You said this breakup was just a hiccough
But we both knew you would not see this through.
Your nail traced my scar, reviving my wound.
I tried to scream but could not make a sound.
The thought of your absence etched in my mind,
Ethereal tonight like the waning wind.
Those butterflies believing your sick lies
Died in my gut drowning in muffled cries.
Why did you make me fall in love with genies?

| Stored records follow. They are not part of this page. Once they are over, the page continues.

Lemma batch_limit_bounds_run_witness :
  uploaded (mk_stats 1 0 1 0 0) + duplicates (mk_stats 1 0 1 0 0)
  + failed (mk_stats 1 0 1 0 0) + skipped (mk_stats 1 0 1 0 0)
  ≤ 1 * 1.
Proof.
  apply (batch_limit_bounds_run RunProps.sample_world
           (mk_args false RunProps.five_gb 1 false 1)
           [PlannerProps.photo_1; PlannerProps.video_2] empty_state
           (mk_stats 1 0 1 0 0) after_duplicate.2).
  - simpl. lia.
  - simpl. lia.
  - vm_compute. reflexivity.
Defined.

End OrchestratorExtras.

(* ===================================================================== *)
(** ** utils/tracker.py : the statistics, and more on the ledger         *)
(* ===================================================================== *)

Module TrackerStats.

Import Tracker.

(** The integer entries of the dictionary [get_stats] returns.  The two
    other entries are left out: [total_size_gb] is a rounded float and
    [last_import] a maximum over the text form of the time stamps. *)
Record LedgerStats := mk_ledger_stats {
  total : Z;
  photos : Z;
  videos : Z;
  total_size_bytes : Z
}.

(** The rows counted by [SELECT COUNT ... WHERE media_type = ?] *)
Definition count_kind (kind : string) (t : table) : Z :=
  Z.of_nat (length (List.filter (λ r, bool_decide (media_type r = kind)) t)).

(** [SELECT SUM(file_size) FROM imported_assets], [NULL] on the empty
    table; [or 0] turns [NULL] into zero. *)
Definition sum_file_size (t : table) : option Z :=
  match t with
  | [] => None
  | _ :: _ => Some (foldr (λ r acc, file_size r + acc)%Z 0%Z t)
  end.

Definition get_stats (t : table) : LedgerStats :=
  mk_ledger_stats (Z.of_nat (length t)) (count_kind "photo" t)
                  (count_kind "video" t) (default 0%Z (sum_file_size t)).

(** SQLite keeps and adds integers in 64 bits.  A size outside that
    range is refused when its row is written, and [SUM] raises
    ["integer overflow"] as soon as a running total leaves the range,
    the rows being added in the order of the table.  [sum_in_range t]
    says that neither happens on [t]: on such a table [get_stats] is the
    dictionary the method returns, on another one the method raises. *)
Definition int64 (z : Z) : bool :=
  (- 2 ^ 63 <=? z)%Z && (z <=? 2 ^ 63 - 1)%Z.

Fixpoint running_totals (acc : Z) (t : table) : bool :=
  match t with
  | [] => true
  | r :: t =>
      int64 (file_size r) && int64 (acc + file_size r)
      && running_totals (acc + file_size r)%Z t
  end.

Definition sum_in_range (t : table) : bool := running_totals 0 t.

End TrackerStats.

Module LedgerExtras.

Import Tracker TrackerStats.
Local Open Scope Z_scope.

(** The two ways of asking whether an identifier is migrated agree. *)
Theorem is_imported_iff_in_uuids (t : table) (id : string) :
  is_imported t id = true ↔ id ∈ get_imported_uuids t.
Proof. symmetry. apply LedgerProps.elem_of_get_imported_uuids. Qed.

Lemma uuids_mark_imported (t : table) now id immich fname size kind :
  get_imported_uuids (mark_imported t now id immich fname size kind)
  = {[id]} ∪ get_imported_uuids t.
Proof.
  apply set_eq. intros id'.
  rewrite elem_of_union, elem_of_singleton,
    !LedgerProps.elem_of_get_imported_uuids.
  destruct (decide (id' = id)) as [->|Hne].
  - unfold is_imported at 1. rewrite LedgerProps.rows_of_marked. tauto.
  - rewrite LedgerProps.is_imported_mark_other by done. tauto.
Qed.

(** Recording an identifier adds it to the migrated identifiers and takes
    none away. *)
Theorem mark_imported_adds_identifier (t : table) (now : datetime)
    (id : string) (immich : option string) (fname : string)
    (size : Z) (kind : string) :
  get_imported_uuids (mark_imported t now id immich fname size kind)
  = {[id]} ∪ get_imported_uuids t.
Proof. apply uuids_mark_imported. Qed.

(** Recording the same identifier twice leaves what recording it the
    second time alone leaves: the last record wins. *)
Theorem mark_imported_last_wins (t : table) (id : string)
    (now : datetime) (immich : option string) (fname : string)
    (size : Z) (kind : string)
    (now' : datetime) (immich' : option string) (fname' : string)
    (size' : Z) (kind' : string) :
  mark_imported (mark_imported t now id immich fname size kind)
                now' id immich' fname' size' kind'
  = mark_imported t now' id immich' fname' size' kind'.
Proof.
  unfold mark_imported, insert_or_replace. simpl.
  rewrite List.filter_app, LedgerProps.filter_not_key_idempotent. simpl.
  unfold has_key at 2. simpl. rewrite bool_decide_eq_true_2 by done.
  simpl. by rewrite app_nil_r.
Qed.

Lemma filter_not_key_comm a b (t : table) :
  List.filter (λ r, negb (has_key a r))
              (List.filter (λ r, negb (has_key b r)) t)
  = List.filter (λ r, negb (has_key b r))
                (List.filter (λ r, negb (has_key a r)) t).
Proof.
  induction t as [|r t IH]; simpl; [done|].
  destruct (has_key a r) eqn:Ha, (has_key b r) eqn:Hb; simpl;
    rewrite ?Ha, ?Hb; simpl; by rewrite ?IH.
Qed.

(** Records for two different identifiers can be written in either
    order: the tables hold the same rows. *)
Theorem mark_imported_commutes (t : table) (a b : string)
    (now_a now_b : datetime) (immich_a immich_b : option string)
    (fname_a fname_b : string) (size_a size_b : Z) (kind_a kind_b : string) :
  a ≠ b →
  mark_imported (mark_imported t now_a a immich_a fname_a size_a kind_a)
                now_b b immich_b fname_b size_b kind_b
  ≡ₚ mark_imported (mark_imported t now_b b immich_b fname_b size_b kind_b)
                   now_a a immich_a fname_a size_a kind_a.
Proof.
  intros Hne. unfold mark_imported, insert_or_replace. simpl.
  rewrite !List.filter_app. simpl.
  assert (has_key b (mk_row a immich_a fname_a size_a kind_a now_a) = false)
    as -> by (by apply bool_decide_eq_false_2).
  assert (has_key a (mk_row b immich_b fname_b size_b kind_b now_b) = false)
    as -> by (apply bool_decide_eq_false_2; simpl; congruence).
  simpl. rewrite (filter_not_key_comm b a), <- !app_assoc. simpl.
  apply Permutation_app_head, perm_swap.
Qed.

Lemma mark_imported_commutes_witness :
  mark_imported (mark_imported [] LedgerProps.t0 "A" None "a.jpg" 1 "photo")
                LedgerProps.t1 "B" None "b.mov" 2 "video"
  ≡ₚ mark_imported
       (mark_imported [] LedgerProps.t1 "B" None "b.mov" 2 "video")
       LedgerProps.t0 "A" None "a.jpg" 1 "photo".
Proof. apply mark_imported_commutes. discriminate. Defined.

(** *** Statistics *)

Definition sum_sizes (t : table) : Z :=
  foldr (λ r acc, file_size r + acc) 0 t.

Lemma total_size_bytes_sum t : total_size_bytes (get_stats t) = sum_sizes t.
Proof. by destruct t. Qed.

Lemma sum_sizes_app a b : sum_sizes (a ++ b) = sum_sizes a + sum_sizes b.
Proof.
  unfold sum_sizes. induction a as [|r a IH]; simpl; [done|].
  rewrite IH. lia.
Qed.

Lemma count_kind_app kind a b :
  count_kind kind (a ++ b) = count_kind kind a + count_kind kind b.
Proof.
  unfold count_kind. rewrite List.filter_app, length_app. lia.
Qed.

Lemma filter_fresh_key id (t : table) :
  rows_for t id = 0%nat →
  List.filter (λ r, negb (has_key id r)) t = t.
Proof.
  unfold rows_for. induction t as [|r t IH]; simpl; [done|].
  destruct (has_key id r); simpl; [done|]. intros Hlen. by rewrite IH.
Qed.

Lemma running_totals_app acc a b :
  running_totals acc (a ++ b)
  = running_totals acc a && running_totals (acc + sum_sizes a) b.
Proof.
  revert acc. induction a as [|r a IH]; intros acc; simpl.
  - by rewrite Z.add_0_r.
  - rewrite IH, andb_assoc. do 2 f_equal. unfold sum_sizes. simpl. lia.
Qed.

(** The first record for an identifier adds one to [total] and to the
    counter of its kind, and its size to the total size, on a table
    whose sizes and running totals SQLite can hold: the statistics are
    then defined before the record as well, and the new total size is
    a 64-bit integer. *)
Theorem stats_after_first_record (t : table) (now : datetime)
    (id : string) (immich : option string) (fname : string)
    (size : Z) (kind : string) :
  is_imported t id = false →
  sum_in_range (mark_imported t now id immich fname size kind) = true →
  let before := get_stats t in
  let after := get_stats (mark_imported t now id immich fname size kind) in
  sum_in_range t = true
  ∧ total after = total before + 1
  ∧ total_size_bytes after = total_size_bytes before + size
  ∧ int64 (total_size_bytes after) = true
  ∧ photos after = photos before + (if bool_decide (kind = "photo") then 1 else 0)
  ∧ videos after = videos before + (if bool_decide (kind = "video") then 1 else 0).
Proof.
  intros Hnew. cbv zeta.
  assert (rows_for t id = 0%nat) as Hrows.
  { unfold is_imported in Hnew. unfold rows_for.
    by destruct (List.filter (has_key id) t). }
  rewrite !total_size_bytes_sum.
  unfold mark_imported, insert_or_replace. simpl icloud_uuid.
  rewrite filter_fresh_key by done.
  unfold sum_in_range. rewrite running_totals_app. simpl.
  intros (Hbefore & (_ & Hsum)%andb_true_iff%proj1%andb_true_iff)%andb_true_iff.
  unfold get_stats. cbn [total photos videos].
  rewrite length_app, !count_kind_app, sum_sizes_app.
  unfold sum_sizes at 2 4. simpl.
  assert (∀ k, count_kind k [mk_row id immich fname size kind now]
               = if bool_decide (kind = k) then 1 else 0) as Hone.
  { intros k. unfold count_kind. simpl.
    by destruct (bool_decide (kind = k)). }
  rewrite !Hone, Z.add_0_r. repeat split; try lia; done.
Qed.

Lemma stats_after_first_record_witness :
  total (get_stats (mark_imported LedgerProps.sample_table LedgerProps.t1
                      "C" None "c.jpg" 5 "photo"))
  = total (get_stats LedgerProps.sample_table) + 1
  ∧ total_size_bytes
      (get_stats (mark_imported LedgerProps.sample_table LedgerProps.t1
                    "C" None "c.jpg" 5 "photo"))
    = total_size_bytes (get_stats LedgerProps.sample_table) + 5
  ∧ photos (get_stats (mark_imported LedgerProps.sample_table LedgerProps.t1
                         "C" None "c.jpg" 5 "photo"))
    = photos (get_stats LedgerProps.sample_table) + 1.
Proof.
  destruct (stats_after_first_record LedgerProps.sample_table LedgerProps.t1
              "C" None "c.jpg" 5 "photo")
    as (_ & Htotal & Hsize & _ & Hphotos & _); [reflexivity|reflexivity|].
  split; [exact Htotal|]. split; [exact Hsize|exact Hphotos].
Defined.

I fell in love to fill my void,
To break the silence of my night,
To heal the despair from my blight—
I fell in love with my heart destroyed.
But the love I found in loneliness
It took your broken heart for me to see,
To choose a love in solitude
Is to lose the solitude in love.
When I was younger
I loved to play catch.
I loved the way the wind
Brushed against my face and
I loved the freedom it gave me
I loved the challenge of catching
Someone fast and
I always loved being faster.
I came to realize that
It never mattered who I was chasing,
As long as I had someone to chase.
And I know this is no excuse,
But I wish you could forgive me,
Because I fell in love with the chase
Instead of falling in love with you.
Only this candle sat central,
Its unflinching flame fastened
Secure within its coiled wall,
Mocking my desolation.
Tearing away with every drop
Yet stubborn of its own destruction.
I didn’t make it stop. I couldn’t,
Because then I’d lose my companion.
But then the flame shook,
Flickering in and out of passion,
Before finally drowning
In the sea its tears designed.
I swore never to love you,
But that was never my choice to make.
“I’m sorry I broke your heart,” you said.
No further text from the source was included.